Sachbuch - Christoph Türcke: "Philosophie der Musik"
Bücher über die Musik füllen die Regale in schon lange nicht mehr überschaubarem Ausmaß. Der Philosoph und Autor Christoph Türcke nähert sich der Musik jetzt grundsätzlich und hat eine "Philosophie der Musik" verfasst.
Über Musik zu schreiben, ist immer eine Herausforderung. Christoph Türcke stellt gleich am Beginn die Frage nach dem Ungreifbaren der Musik. Sie kann uns als emotionale Kunst packen, erschüttern, rühren, bewegen, und trotzdem können wir sie als Zeitkunst nicht festhalten, und, so der Autor zutreffend, wir werden ihre Geheimnisse nicht in voller Gänze auflösen können.
Musikgeschichte als Oper in 5 Akten
Der Autor nähert sich seinem Gebiet von den allersten Ansätzen: Ab wann können wir überhaupt von Musik sprechen? Ab wann war der Mensch in der Lage, so etwas wie Musik zu erzeugen? Die Fähigkeit der Musik zu erschüttern führt an den Gleichgewichtssinn, der sich im Innenohr befindet. Türcke spricht von einer Art Vor-Ohr als Auffangstation für Erschütterungen aller Art, weit über Schallwellen hinaus.
Formal ist seine Auseinandersetzung in fünf Großkapitel eingeteilt – er nennt sie fünf Akte, hat es wie eine Art Oper komponiert. Da geht es um die Entwicklung des Menschen zum musikmachenden Wesen, um Musikinstrumente, Fragen des Rhythmus, aber auch geistlich-religiöse Aspekte. So ist etwa die Geschichte des Christentums ohne Musik in weiten Teilen überhaupt nicht vorstellbar.
Geschickte Beispiele
Natürlich lässt sich beim besten Willen ein derart grundsätzliches Thema nicht auf 500 Seiten abhandeln. So wählt Christoph Türcke sehr geschickt einzelne Beispiele zur Verdichtung seiner Betrachtungen, so etwa die Diskussion um "absolute Musik" im 19. Jahrhundert.

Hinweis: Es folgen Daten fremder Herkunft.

(** C5. Two submit POSTs of the same logged-in user leave exactly one
    Submission row of that user, carrying the fields of the second POST.
    The first POST inserts when the user has no row, and overwrites the
    fields of the existing row otherwise; the second POST overwrites the
    row in place: the table keeps its length and its keys, and the rows of
    the other users stay as they were. *)
Theorem submit_twice st sess u f1 f2 t1 d1 gh1 v1 t2 d2 gh2 v2 :
  reachable st ->
  get_current_user (mkCtx st sess) = Some u ->
  submit_form_has f1 t1 d1 gh1 v1 ->
  submit_form_has f2 t2 d2 gh2 v2 ->
  let r1 := submit POST f1 (mkCtx st sess) in
  let r2 := submit POST f2 (next_ctx r1) in
  (exists id,
     submissions_of (User.id u) (r_db r1)
     = [Submission.mk id t1 d1 gh1 v1 (User.id u)]
     /\ submissions_of (User.id u) (r_db r2)
        = [Submission.mk id t2 d2 gh2 v2 (User.id u)]
     /\ submissions (r_db r2)
        = map (overwrite id t2 d2 gh2 v2) (submissions (r_db r1)))
  /\ (submission_by_user (submissions st) (User.id u) = None ->
      submissions (r_db r1)
      = (submissions st
         ++ [Submission.mk (next_id (map Submission.id (submissions st)))
               t1 d1 gh1 v1 (User.id u)])%list)
  /\ (forall s,
        submission_by_user (submissions st) (User.id u) = Some s ->
        submissions (r_db r1)
        = map (overwrite (Submission.id s) t1 d1 gh1 v1) (submissions st))
  /\ length (submissions (r_db r2)) = length (submissions (r_db r1))
  /\ map Submission.id (submissions (r_db r2))
     = map Submission.id (submissions (r_db r1))
  /\ (forall uid, uid <> User.id u ->
        submissions_of uid (r_db r2) = submissions_of uid st)
  /\ r_flashes r2 = [msg_saved]
  /\ r_response r2 = Redirect ep_dashboard.
Proof.
  intros Hreach Huser Hf1 Hf2 r1 r2.
  pose proof (reachable_store_ok _ _ _ Hreach) as Hok.
  destruct (submit_saves (mkCtx st sess) u f1 t1 d1 gh1 v1 Hok Huser Hf1)
    as ((id1 & Hrow1 & Hins1 & Hupd1) & Hoth1 & Hus1 & Hs1 & _ & _).
  fold r1 in Hrow1, Hins1, Hupd1, Hoth1, Hus1, Hs1.
  assert (Hok1 : store_ok (db (next_ctx r1))).
  { apply (submit_store_ok POST f1 (mkCtx st sess)), Hok. }
  assert (Huser1 : get_current_user (next_ctx r1) = Some u).
  { unfold get_current_user, next_ctx in *. simpl in *. by rewrite Hs1, Hus1. }
  destruct (submit_saves (next_ctx r1) u f2 t2 d2 gh2 v2 Hok1 Huser1 Hf2)
    as ((id2 & Hrow2 & _ & Hupd2) & Hoth2 & _ & _ & Hfl2 & Hresp2).
  fold r2 in Hrow2, Hupd2, Hoth2, Hfl2, Hresp2.
  assert (Hfound : submission_by_user (submissions (r_db r1)) (User.id u)
                   = Some (Submission.mk id1 t1 d1 gh1 v1 (User.id u))).
  { unfold submissions_of in Hrow1. unfold submission_by_user.
    destruct (find _ (submissions (r_db r1))) as [s|] eqn:Hfind.
    - apply find_some in Hfind as Hs. destruct Hs as [Hin Hp].
      assert (Hin' : In s (List.filter
                (fun s => (Submission.user_id s =? User.id u)%nat)
                (submissions (r_db r1)))) by (by apply List.filter_In).
      rewrite Hrow1 in Hin'. by destruct Hin' as [<-|[]].
    - assert (Hin : In (Submission.mk id1 t1 d1 gh1 v1 (User.id u))
                      (List.filter
                         (fun s => (Submission.user_id s =? User.id u)%nat)
                         (submissions (r_db r1)))) by (rewrite Hrow1; by left).
      apply List.filter_In in Hin as [Hin Hp].
      by rewrite (find_none _ _ Hfind _ Hin) in Hp. }
  destruct (Hupd2 _ Hfound) as (Hid & Hmap2 & Hkeys2 & Hlen2).
  simpl in Hid. subst id2.
  split_and!; try done.
  - by exists id1.
  - intros Hnone. by destruct (Hins1 Hnone) as [-> ->].
  - intros s Hs. by destruct (Hupd1 s Hs) as (-> & -> & _).
  - intros uid Hne. rewrite (Hoth2 uid Hne). apply (Hoth1 uid Hne).
Qed.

Da ist auf der einen Seite Richard Wagner, der ein Gesamtkunstwerk propagiert, in dem alle Einzelkünste wie Musik, Text, Szene oder Tanz aufgehen, und auf der anderen der Musikkritiker Eduard Hanslick, der von Musik als "tönend bewegten Formen" sprach. So weit, so bekannt. Aber Christoph Türcke weist zu Recht darauf hin, dass damit nicht klar wäre, wovon man beim Hören auch einer Brahms-Sinfonie emotional ergriffen sein könnte.
Aber beide, Wagner wie Hanslick, stellen im Grunde die gleiche Frage, nämlich "wie die Musik das Ärgernis des relativ Absoluten loswerden und zum bedingt Absoluten aufsteigen kann".
Keine einfachen Antworten
Christoph Türcke verzichtet wohltuend auf einfache Antworten. Und wer die Bereitschaft mitbringt, sich in komplexere Perspektiven einzuarbeiten, liest das Buch mit Gewinn. Es ist ein Gedankenspiel mit vielen Parametern, mithilfe derer der Autor den Komplex Musik so weit wie möglich einkreist.
Und so gelingt es ihm doch, das Geheimnis der Musik als Zeitkunst überzeugend einzufangen: "Das eben noch Gehörte, das als Sinneswahrnehmung genaugenommen nicht mehr präsent ist, ist auch wiederum nicht so verschwunden, dass es durch Erinnerung eigens wieder vergegenwärtigt werden müsste."